[Material for this task — start]

(** ** True division of two ints *)

Lemma div_core_spec (a c : positive) :
  exists q e' l,
    SFdiv_core_binary prec emax (Zpos a) 0 (Zpos c) 0 = (q, e', l) /\
    e' = Z.min (fexp prec emax (Zdigits2 (Zpos a) - Zdigits2 (Zpos c))) 0 /\
    q = Zpos a * 2 ^ (- e') / Zpos c.
Proof.
  unfold SFdiv_core_binary.
  set (e' := Z.min (fexp prec emax (Zdigits2 (Zpos a) + 0 - (Zdigits2 (Zpos c) + 0)))
                   (0 - 0)).
  assert (He : e' = Z.min (fexp prec emax (Zdigits2 (Zpos a) - Zdigits2 (Zpos c))) 0).
  { unfold e'.
    replace (Zdigits2 (Zpos a) + 0 - (Zdigits2 (Zpos c) + 0))
      with (Zdigits2 (Zpos a) - Zdigits2 (Zpos c)) by lia.
    reflexivity. }
  assert (He0 : e' <= 0) by lia.
  set (m' := match 0 - 0 - e' with
             | Z0 => Zpos a
             | Zpos _ => Z.shiftl (Zpos a) (0 - 0 - e')
             | Zneg _ => 0
             end).
  assert (Hm : m' = Zpos a * 2 ^ (- e')).
  { unfold m'. destruct (0 - 0 - e') as [| p | p] eqn:Hs.
    - replace (- e') with 0 by lia. simpl. lia.
    - rewrite Z.shiftl_mul_pow2 by lia. f_equal. f_equal. lia.
    - lia. }
  pose proof (Z.div_eucl_eq m' (Zpos c) ltac:(lia)) as Hdiv.
  assert (Hq : fst (Z.div_eucl m' (Zpos c)) = m' / Zpos c) by reflexivity.
  destruct (Z.div_eucl m' (Zpos c)) as [q r]. simpl in Hq.
  eexists _, _, _. split; [reflexivity |]. split; [exact He |].
  rewrite Hq, Hm. reflexivity.
Qed.

Lemma quotient_pos_pos (a c : positive) :
  exists q e' l,
    quotient (Zpos a) (Zpos c) = binary_round_aux prec emax false q e' l /\
    e' = Z.min (fexp prec emax (Zdigits2 (Zpos a) - Zdigits2 (Zpos c))) 0 /\
    q = Zpos a * 2 ^ (- e') / Zpos c.
Proof.
  destruct (div_core_spec a c) as (q & e' & l & Hc & He & Hq).
  exists q, e', l. split; [| auto].
  unfold quotient. simpl. rewrite Hc. reflexivity.
Qed.

(** A quotient below [D] rounds to a float within [D]. *)
Lemma quotient_within (a c D : Z) :
  0 <= a -> 0 < c -> a < c * D -> D < 2 ^ 53 ->
  within D (quotient a c) = true /\ sign_of (quotient a c) = Some false.
Proof.
  intros Ha Hc Hlt HD.
  assert (HD0 : 0 < D) by nia.
  destruct c as [| c | c]; try lia.
  destruct a as [| a | a]; try lia.
  { split; [| reflexivity]. simpl. apply Z.leb_le. lia. }
  destruct (quotient_pos_pos a c) as (q & e' & l & -> & He & Hq).
  assert (He0 : e' <= 0) by lia.
  pose proof (pow2_pos (- e') ltac:(lia)) as Hp.
  assert (Hq0 : 0 <= q) by (rewrite Hq; apply Z.div_pos; lia).
  split; [| apply round_sign; assumption].
  apply round_within; [assumption | lia |]. right.
  apply (mag_le_scale _ _ _ (- e')); [lia | lia |].
  replace (e' + - e') with 0 by lia. change (2 ^ 0) with 1.
  assert (q < D * 2 ^ (- e')); [| lia].
  rewrite Hq. apply Z.div_lt_upper_bound; [lia |]. nia.
Qed.

Lemma truediv_within (a c D : Z) :
  0 <= a -> 0 < c -> a < c * D -> D < 2 ^ 53 ->
  exists t, truediv a c = Ok t /\ t = quotient a c /\
            within D t = true /\ sign_of t = Some false.
Proof.
  intros Ha Hc Hlt HD.
  destruct (quotient_within a c D Ha Hc Hlt HD) as [Hw Hs].
  unfold truediv. destruct (Z.eqb_spec c 0); [lia |].
  destruct (quotient a c); try discriminate; eexists; repeat split;
    try reflexivity; assumption.
Qed.
Definition raise {A : Type} (e : exn) : M A := fun s => (inl e, s).

Definition bind {A B : Type} (c : M A) (k : A -> M B) : M B :=
  fun s =>
    match c s with
    | (inl e, s') => (inl e, s')
    | (inr a, s') => k a s'
    end.

Declare Scope py_scope.
Delimit Scope py_scope with py.
Notation "x <- c ;; k" := (bind c (fun x => k))
  (at level 100, c at next level, right associativity) : py_scope.
Notation "c ;;; k" := (bind c (fun _ => k))
  (at level 100, right associativity) : py_scope.
Local Open Scope py_scope.

(** [try: body  except <caught>: handler] *)
Definition try_except {A : Type} (body : M A) (caught : exn -> bool) (handler : M A) : M A :=
  fun s =>
    match body s with
    | (inl e, s') => if caught e then handler s' else (inl e, s')
    | (inr a, s') => (inr a, s')
    end.

(** [isinstance(e, PlayerInterrupted)]; the class has no subclass. *)
Definition is_PlayerInterrupted (e : exn) : bool :=
  match e with
  | PlayerInterrupted => true
  | _ => false
  end.

(** [self._tmpfile = path] *)
Definition set_tmpfile (path : string) : M unit :=
  fun s => (inr tt, mkState (Some path) (disk s) (enqueued s) (events s)).

(** Reading [self._tmpfile]: an unset attribute raises [AttributeError]. *)
Definition get_tmpfile : M string :=
  fun s =>
    match _tmpfile s with
    | Some path => (inr path, s)
    | None => (inl (AttributeError "_tmpfile"), s)
    end.

(** [os.path.exists(path)] *)
Definition os_path_exists (path : string) : M bool :=
  fun s => (inr (bool_decide (is_Some (disk s !! path))), s).

(** [ret.result()] *)
Definition result (fut : Future) : M unit :=
  match fut with
  | inl e => raise e
  | inr v => ret v
  end.

(** Modelled from the spec: [av_player.insert_file] is the host's; it
    inserts the file at the front of the playback queue. *)
Definition insert_file (path : string) : M unit :=
  fun s =>
    (inr tt,
     mkState (_tmpfile s) (disk s) (path :: enqueued s) (events s ++ [EvInsertFile path])).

[Material for this task — finish]

Work instructions.
Go through the records and gather the lines that hold "string".

Response area.
Definition set_tmpfile (path : string) : M unit :=
Definition get_tmpfile : M string :=
Definition os_path_exists (path : string) : M bool :=
Definition insert_file (path : string) : M unit :=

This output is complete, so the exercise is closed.